Tuesday, August 12, 2008

ARE YOU MAKING A DIFFERENCE


This election year is a pivotal one. We can choose to vote or not vote, however one vote can make a difference. Votes can send messages loud and clear. Speaking out can send messages loud and clear. Today I received an email and in the body of the email was a profound message,
and one I had put on the back burner of my mind. In the 1970's I worked to get the Equal Rights Amendment passed. Only 38 ratified states were and are needed. It fell short by 3 votes and there are 15 states sitting on their hands. Why is the ERA needed? It gives women full benefits and not lip service. The woman who wrote the Equal Rights Amendment is no longer on this plane. However, her work does live on. Her name is Alice Paul. Please read the following about this great woman and the women who worked with her 81 years ago.

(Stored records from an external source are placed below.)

(* ===== verification/TbfTheorems.v ===== *)
(** * What the token bucket filter guarantees

    The properties of sch_tbf.c: conformance of the output across changes of
    the rate, the watchdog's precision, the effect of a change on every
    branch, and the accounting of the queue.  Witnesses run the model on the
    concrete kernel of SchedSample.v. *)

From Stdlib Require Import ZArith Lia.
From stdpp Require Import base numbers list option.
From S2P Require Import Prelude Sched Tbf TbfConform Fifo SchedSample.

Open Scope Z_scope.

(** ** Sample configurations *)

(** 8 Gbit/s is 10^9 bytes per second: one byte costs one nanosecond. *)
Definition spec_of_rate (r : Z) : tc_ratespec :=
  {| cell_log := 3; rs_linklayer := 1; rs_overhead := 0; cell_align := -1; mpu := 0;
     rs_rate := r |}.

Definition sample_tb (r p burst pburst : Z) : tbf_tb :=
  {| tb_parms := Some {| qopt_rate := spec_of_rate r; qopt_peakrate := spec_of_rate p;
                         qopt_limit := 100000; qopt_buffer := 100; qopt_mtu := 100 |};
     tb_rtab := None; tb_ptab := None; tb_rate64 := None; tb_prate64 := None;
     tb_burst := Some burst; tb_pburst := Some pburst |}.

Definition pkt (id len : Z) : sk_buff := {| skb_id := id; skb_len := len; pkt_len := len |}.
(* ===== verification/RbTree.v ===== *)
(** * Red-black trees as values

    The trees that the memory of RbCode.v represents, with the address of each
    node, and the two rebalancing walks as functions on a tree and the path
    from it to the root.  RbRefine.v shows that the code computes these
    functions; here they are shown to keep the in-order sequence of the nodes
    and the properties 1 to 5 stated at the top of rbtree.c. *)

From Stdlib Require Import ZArith Lia.
From stdpp Require Import base numbers list option sets.
From S2P Require Import Prelude RbCode.

Open Scope Z_scope.

(** ** Trees and paths *)

Inductive color := Red | Black.

#[export] Instance color_eq_dec : EqDecision color.
Proof. solve_decision. Defined.

#[export] Instance side_eq_dec : EqDecision side.
Proof. solve_decision. Defined.

Inductive tree :=
| E
| T (c : color) (l : tree) (a : Z) (r : tree).

#[export] Instance tree_eq_dec : EqDecision tree.
Proof. solve_decision. Defined.

(** The pointer to a tree. *)
Definition addr (t : tree) : Z := match t with E => NULL | T _ _ a _ => a end.

(** The node with the child [x] on side [d] and [y] on the other. *)
Definition mk (d : side) (c : color) (x : tree) (a : Z) (y : tree) : tree :=
  match d with L => T c x a y | R => T c y a x end.

Definition sub (d : side) (t : tree) : tree :=
  match t with
  | E => E
  | T _ l _ r => match d with L => l | R => r end
  end.

Definition paint (c : color) (t : tree) : tree :=
  match t with E => E | T _ l a r => T c l a r end.

Definition is_red (t : tree) : bool :=
  match t with T Red _ _ _ => true | _ => false end.

(** A step of the path to the root: the tree below is the child on side
    [f_side] of the node [f_addr]. *)
Record frame := F { f_side : side; f_col : color; f_addr : Z; f_sib : tree }.

Abbreviation path := (list frame).

Definition plug (t : tree) (f : frame) : tree :=
  mk (f_side f) (f_col f) t (f_addr f) (f_sib f).

Definition fill (t : tree) (k : path) : tree := foldl plug t k.

(** The parent pointer of the tree at the end of a path. *)
Definition up (k : path) : Z := match k with [] => NULL | f :: _ => f_addr f end.

Fixpoint inorder (t : tree) : list Z :=
  match t with E => [] | T _ l a r => inorder l ++ a :: inorder r end.

Fixpoint postorder (t : tree) : list Z :=
  match t with E => [] | T _ l a r => postorder l ++ postorder r ++ [a] end.

(** What precedes and what follows the tree at the end of a path. *)
Fixpoint before_path (k : path) : list Z :=
  match k with
  | [] => []
  | F L _ _ _ :: k => before_path k
  | F R _ a s :: k => before_path k ++ inorder s ++ [a]
  end.

Fixpoint after_path (k : path) : list Z :=
  match k with
  | [] => []
  | F L _ a s :: k => a :: inorder s ++ after_path k
  | F R _ _ _ :: k => after_path k
  end.

(** ** Rebalancing *)

(** The child [t], on side [d] of the node [a] whose other child is [u], comes
    up with the colour [cu]; [a] goes down with the colour [cd]. *)
Definition rot_to (d : side) (cu cd : color) (t : tree) (a : Z) (u : tree) : tree :=
  match t with
  | E => mk d cd E a u
  | T _ _ b _ => mk d cu (sub d t) b (mk d cd (sub (opp d) t) a u)
  end.

(** What [__rb_insert] makes of the red tree [t] at the end of the path [k]. *)
Fixpoint ins_fix (t : tree) (k : path) : tree :=
  match k with
  | [] => paint Black t
  | f :: k1 =>
      match f_col f, k1 with
      | Black, _ => fill t k
      | Red, [] => fill t k
      | Red, g :: k2 =>
          let d := f_side g in
          if is_red (f_sib g) then
            ins_fix (mk d Red (paint Black (plug t f)) (f_addr g)
                       (paint Black (f_sib g))) k2
          else
            let p := if decide (f_side f = d) then plug t f
                     else rot_to (opp d) Red Red t (f_addr f) (f_sib f) in
            fill (rot_to d (f_col g) Red p (f_addr g) (f_sib g)) k2
      end
  end.
Lemma wp_insert_case1 root k d df p s g t u Φ : u ≠ E →
  tree_at p t -∗ path_at root (F df Red p s :: F d Black g u :: k) (addr t) -∗
  (let t' := mk d Red (paint Black (plug t (F df Red p s))) g (paint Black u) in
   tree_at (up k) t' -∗ path_at root k (addr t') -∗ Φ (g, up k)) -∗
  wp (insert_case1 p g (addr u)) Φ.
Proof.
  iIntros (Hu) "Ht (%Hp & (Hp & Hpx & Hpy) & Hs & %Hg & (Hg & Hgx & Hgy) & Hu & Hk) HΦ".
  iDestruct (path_at_up with "Hk") as %Hup.
  wpb. iApply (wp_paint _ _ _ Black with "Hu"); [done|]. iIntros "Hu".
  wpb. iApply (wp_set_parent_color _ _ _ Black with "Hp"). iIntros "Hp".
  wpb. iApply (wp_rb_parent with "Hg"); [done|]. iIntros "Hg".
  wpb. iApply (wp_set_parent_color _ _ _ Red with "Hg"). iIntros "Hg".
  iApply wp_ret. unfold plug; simpl. rewrite paint_mk addr_mk.
  iApply ("HΦ" with "[-Hk] Hk"). rewrite !tree_at_mk !addr_mk.
  destruct u; [done|]. by iFrame.
Qed.

Lemma wp_insert_case2 d p pc s x a y Φ : is_red x = false → ptr_ok p →
  node_at p pc (opp d) a (addr s) -∗ tree_at p s -∗ tree_at p (mk d Red x a y) -∗
  (open_at a d (mk d Red s p x) y a -∗ Φ (a, addr y)) -∗
  wp (insert_case2 no_rotate d a p) Φ.
Proof.
  iIntros (Hx Hp) "(Hp & Hpx & Hpy) Hs Ht HΦ". rewrite tree_at_mk opp_opp.
  iDestruct "Ht" as "(%Ha & (Ha & Hax & Hay) & Hx & Hy)".
  wpl "Hax". wps "Hpx". wps "Hax".
  wpb. iApply (wp_when_paint _ _ _ Black with "Hx"). iIntros "Hx".
  rewrite paint_black_id //.
  wpb. iApply (wp_set_parent_color _ _ _ Red with "Hp"). iIntros "Hp".
  wpb. iApply wp_ret. wpl "Hay". iApply wp_ret. iApply "HΦ".
  unfold open_at. rewrite tree_at_mk addr_mk. by iFrame.
Qed.

Lemma wp_insert_case3 root d c g u k q b x y Φ : is_red y = false →
  open_at b d x y b -∗ path_at root (F d c g u :: k) q -∗
  (root_at root (fill (mk d c x b (mk d Red y g u)) k) -∗ Φ tt) -∗
  wp (insert_case3 no_rotate d b g (addr y) root) Φ.
Proof.
  iIntros (Hy) "(%Hb & (%pc & Hb & Hbx & Hby) & Hx & Hy) (%Hg & (Hg & Hgx & Hgy) & Hu & Hk) HΦ".
  wps "Hgx". wps "Hby". wpb. iApply (wp_when_paint _ _ _ Black with "Hy"). iIntros "Hy".
  rewrite paint_black_id //.
  wpb. iApply (wp_rotate_set_parents _ _ _ _ _ _ Red with "Hg Hb Hk"); [done|].
  iIntros "Hg Hb Hk". iApply wp_ret. iApply "HΦ". rewrite -path_at_fill addr_mk.
  rewrite !tree_at_mk !addr_mk. by iFrame.
Qed.

(** The body of the loop below a red parent. *)
Lemma wp_insert_side root n d df p s cu g u k t Φ :
  rb Red n t → rb Black n s → rb cu n u →
  tree_at p t -∗ path_at root (F df Red p s :: F d Black g u :: k) (addr t) -∗
  (if is_red u then
     let t' := mk d Red (paint Black (plug t (F df Red p s))) g (paint Black u) in
     tree_at (up k) t' -∗ path_at root k (addr t') -∗ Φ (Some (g, up k))
   else root_at root (ins_fix t (F df Red p s :: F d Black g u :: k)) -∗ Φ None) -∗
  wp (insert_side no_rotate d (addr t) p g (addr u) root) Φ.
Proof.
  iIntros (Ht Hs Hu) "Ht (%Hp & Hpn & Hs & %Hg & Hgn & Hu & Hk) HΦ".
  wpb. iApply (wp_present_red with "Hu"); [by apply ptr_ok_aligned|]. iIntros "Hu".
  simpl ins_fix. destruct (is_red u) eqn:Hru.
  { wpb. iApply (wp_insert_case1 _ _ d df _ s with "Ht [-HΦ]").
    { by intros ->. }
    { by iFrame. }
    iIntros "Ht Hk". iApply wp_ret. iApply ("HΦ" with "Ht Hk"). }
  case_decide as Hd; subst.
  - destruct (rb_red_inv d _ _ Ht) as (x & a & y & -> & Hx & Hy). rewrite addr_mk.
    iDestruct "Hpn" as "(Hp & Hpx & Hpy)". wpl "Hpy".
    iAssert ⌜addr s ≠ a⌝%I as %Hne.
    { rewrite tree_at_mk. iDestruct "Ht" as "(%Ha & (Ha & _) & _)".
      iApply (tree_at_ne with "Ha Hs"); done. }
    rewrite (proj2 (Z.eqb_neq _ _)); [|done]. wpb. iApply wp_ret. simpl. wpb.
    iApply (wp_insert_case3 _ d Black _ u k p _ (mk d Red x a y)
              with "[Hp Hpx Hpy Hs Ht] [Hgn Hu Hk]").
    { by rewrite (rb_is_red_eq _ _ _ Hs). }
    { unfold open_at. rewrite addr_mk. by iFrame. }
    { by iFrame. }
    iIntros "H". iApply wp_ret. iApply "HΦ". unfold plug; simpl. by rewrite rot_to_mk.
  - assert (df = opp d) as -> by (by destruct df, d).
    destruct (rb_red_inv d _ _ Ht) as (x & a & y & -> & Hx & Hy). rewrite addr_mk.
    iDestruct "Hpn" as "(Hp & Hpx & Hpy)". wpl "Hpx". rewrite Z.eqb_refl. wpb.
    iApply (wp_insert_case2 with "[$Hp $Hpx $Hpy] Hs Ht").
    { by rewrite (rb_is_red_eq _ _ _ Hx). }
    { done. }
    iIntros "Hn". simpl. wpb.
    iApply (wp_insert_case3 _ d Black _ u k p _ (mk d Red s p x) with "Hn [Hgn Hu Hk]").
    { by rewrite (rb_is_red_eq _ _ _ Hy). }
    { by iFrame. }
    iIntros "H". iApply wp_ret. iApply "HΦ". by rewrite rot_to_opp_mk rot_to_mk.
Qed.

(** The test that finds the side of the child [q] of the node [g], and the
    other child [y]; shared by insertion and removal. *)
Lemma wp_sides {A B} (body : side → Z → M mem A) (K : A → M mem B) d g pc (q y : Z) Φ :
  y ≠ q →
  node_at g pc d q y -∗
  (node_at g pc d q y -∗ wp (body d y) (λ v, wp (K v) Φ)) -∗
  wp (let* tmp := load (rb_right g) in
      let* next := (if negb (q =? tmp) then body L tmp
                    else let* tmp := load (rb_left g) in body R tmp) in
      K next) Φ.
Proof.
  iIntros (Hne) "(Hg & Hx & Hy) H". destruct d; simpl.
  - wpl "Hy". rewrite (proj2 (Z.eqb_neq q y)) //. wpb. iApply ("H" with "[$]").
  - wpl "Hx". rewrite Z.eqb_refl. wpb. simpl. wpl "Hy". iApply ("H" with "[$]").
Qed.

Lemma wp_insert_loop root fuel n t k a Φ : rb Red n t → rb_path Black n k →
  (length k < fuel)%nat → a = addr t →
  tree_at (up k) t -∗ path_at root k (addr t) -∗
  (root_at root (ins_fix t k) -∗ Φ tt) -∗
  wp (insert_loop no_rotate fuel a (up k) root) Φ.
Proof.
  iIntros (Ht Hk Hf Ha) "Ht Hk HΦ".
  iInduction fuel as [|fuel] "IH" forall (n t k a Ht Hk Hf Ha); [lia|]. subst a.
  destruct k as [|[df [] p s] k]; cbn [insert_loop up f_addr].
  { iApply (wp_paint _ _ _ Black with "Ht"); [by eapply rb_red_nonempty|].
    iIntros "Ht". iApply "HΦ". simpl. iFrame. by destruct t. }
  - apply rb_path_red_inv in Hk as (_ & Hs & Hk).
    apply rb_path_red_cons in Hk as (d & g & u & k2 & cu & -> & Hu & Hk2). simpl in Hf.
    iDestruct "Hk" as "(%Hp & (Hp & Hpc) & Hs & %Hg & Hg & Hu & Hk)".
    rewrite ptr_ok_nonnull //. wpb.
    iApply (wp_rb_is_black with "Hp"); [by apply ptr_ok_aligned|]. iIntros "Hp".
    simpl up. wpl "Hp". rewrite pcw_red.
    iDestruct (tree_at_ne with "Hp Hu") as %Hne; [done|].
    iApply (wp_sides (λ d tmp, insert_side no_rotate d (addr t) p g tmp root) with "Hg");
      [done|]. iIntros "Hg".
    iApply (wp_insert_side _ _ _ df _ s _ _ _ k2 with "Ht [-HΦ]"); [done..| |].
    { simpl. rewrite pcw_red. by iFrame. }
    cbn [ins_fix f_col f_side f_sib]. destruct (is_red u) eqn:Hru.
    + iIntros "Ht Hk". iApply ("IH" with "[%] [%] [%] [%] Ht Hk HΦ");
        [by eapply ins_flip_rb|done|lia|by rewrite addr_mk].
    + iIntros "H". iApply wp_ret. by iApply "HΦ".
  - iDestruct "Hk" as "(%Hp & (Hp & Hpc) & Hs & Hk)".
    iDestruct (path_at_up with "Hk") as %Hup. rewrite ptr_ok_nonnull //. wpb.
    iApply (wp_rb_is_black with "Hp"); [done|]. iIntros "Hp". iApply wp_ret.
    iApply "HΦ". iApply (path_at_fill root (F df Black p s :: k)). by iFrame.
Qed.

(** [rb_link_node] under the path [k], where there is no tree yet, followed by
    [rb_insert_color]; [a] is the new node and [link] the pointer to it. *)
Definition link_of (root : Z) (k : path) : Z :=
  match k with [] => root | f :: _ => child_at (f_side f) (f_addr f) end.

Definition fresh_at (a : Z) : iProp Σ := ∃ pc p q : Z, node_at a pc L p q.

Lemma wp_link_node root k a Φ : ptr_ok a →
  fresh_at a -∗ path_at root k NULL -∗
  (tree_at (up k) (T Red E a E) -∗ path_at root k a -∗ Φ tt) -∗
  wp (rb_link_node a (up k) (link_of root k)) Φ.
Proof.
  iIntros (Ha) "(%pc & %x & %y & Ha & Hx & Hy) Hk HΦ". wps "Ha". wps "Hy". wps "Hx".
  rewrite -{2}(pcw_red (up k)). destruct k as [|[d c p s] k]; simpl.
  - wps_last "Hk". iApply ("HΦ" with "[-Hk] Hk"). by iFrame.
  - iDestruct "Hk" as "(%Hp & (Hp & Hpx & Hpy) & Hs & Hk)".
    wps_last "Hpx". iApply ("HΦ" with "[Ha Hx Hy]"); by iFrame.
Qed.

Lemma wp_insert_color root k a Φ : rb_path Black 0 k → (length k < rb_fuel)%nat →
  tree_at (up k) (T Red E a E) -∗ path_at root k a -∗
  (root_at root (ins_fix (T Red E a E) k) -∗ Φ tt) -∗
  wp (rb_insert_color a root) Φ.
Proof.
  iIntros (Hk Hf) "(%Ha & (Ha & Hx & Hy) & _) Hk HΦ". unfold rb_insert_color, __rb_insert.
  wpl "Ha". rewrite pcw_red.
  iApply (wp_insert_loop _ _ 0 (T Red E a E) with "[Ha Hx Hy] Hk HΦ"); [auto with rbt|done..|].
  simpl. rewrite pcw_red. by iFrame.
Qed.
End insert.

Section erase_color.
Context `{!gen_heapGS Z Z Σ}.
Implicit Types (t x y z s u : tree) (k : path).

A History Lesson For Us All ....How Women Got To Vote

"A short history lesson on the privilege of voting... The women were innocent and defenseless. And by the end of the night, they were barely alive. Forty prison guards wielding clubs and with their warden's blessing went on a rampage against the 33 women wrongly convicted of 'obstructing sidewalk traffic.'They beat Lucy Burn, chained her hands to the cell bars above her head and left her hanging for the night, bleeding and gasping for air. They hurled Dora Lewis into a dark cell, smashed her head against an iron bed and knocked her out cold. Her cellmate, Alice Cosu, thought Lewis was dead and suffered a heart attack. Additional affidavits describe the guards grabbing, dragging, beating, choking, slamming, pinching, twisting and kicking the women.
Thus unfolded the 'Night of Terror' on Nov. 15, 1917, when the warden at the Occoquan Workhouse in Virginia ordered his guards to teach a lesson to the suffragists imprisoned there because they dared to picket Woodrow Wilson's White House for the right to vote. For weeks, the women's only water came from an open pail. Their food--all of it colorless slop--was infested with worms. When one of the leaders, Alice Paul, embarked on a hunger strike, they tied her to a chair, forced a tube down her throat and poured liquid into her until she vomited. She was tortured like this for weeks until word was smuggled out to the press. So, refresh my memory. Some women won't vote this year because--why,exactly? We have carpool duties? We have to get to work? Our vote doesn't matter? It's raining, I'm too busy?
Last week, I went to a sparsely attended screening of HBO's movie 'Iron Jawed Angels.' It is a graphic depiction of the battle these women waged so that I could pull the curtain at the polling booth and have my say. I am ashamed to say I needed the reminder. All these years later, voter registration is still my passion. But the actual act of voting had become less personal for me, more rote. Frankly, voting often felt more like an obligation than a privilege. Sometimes it was inconvenient.
My friend Wendy, who is my age and studied women's history, saw the HBO movie, too. When she stopped by my desk to talk about it, she looked angry. She was--with herself. 'One thought kept coming back to me as I watched that movie,' she said. 'What would those women think of the way I use--or don't use--my right to vote? All of us take it for granted now, not just younger women, but those of us who did seek to learn.' The right to vote, she said, had become valuable to her 'all over again.' HBO will run the movie periodically before releasing it on video and DVD. I wish all history, social studies and government teachers would include the movie in their curriculum. I want it shown on Bunko night, too, and anywhere else women gather. I realize this isn't our usual idea of socializing, but we are not voting in the numbers that we should be, and I think a little shock therapy is in order.It is jarring to watch Woodrow Wilson and his cronies try to persuade a psychiatrist to declare Alice Paul insane so that she could be permanently institutionalized. And it is inspiring to watch the doctor refuse. Alice Paul was strong, he said, and brave. That didn't make her crazy. The doctor admonished the men: 'Courage in women is often mistaken for insanity.'Please pass this on to all the women you know. We need to get out and vote and use this right that was fought so ha rd for by these very courageous women."

I recommend "Iron Jawed Angels", starring Hilary Swank, available through most libraries and the Ken Burns film "Not For Ourselves Alone: the story of Elizabeth Cady Stanton and Susan B. Anthony", also available through a library. These films really tell us how important it is for all women to vote. Please exercise your hard won right.

There are 15 unratified states: Alabama, Arizona, Arkansas, Florida, Georgia, Illinois, Louisiana, Mississippi, Missouri, Nevada, North Carolina, Oklahoma, South Carolina, Utah, Virginia. If you live in these states or know people who do, please
bombard them with information and urge them to vote only for those who are pro-ERA. We only need 3 - yes, 3 more states to ratify the E.R.A.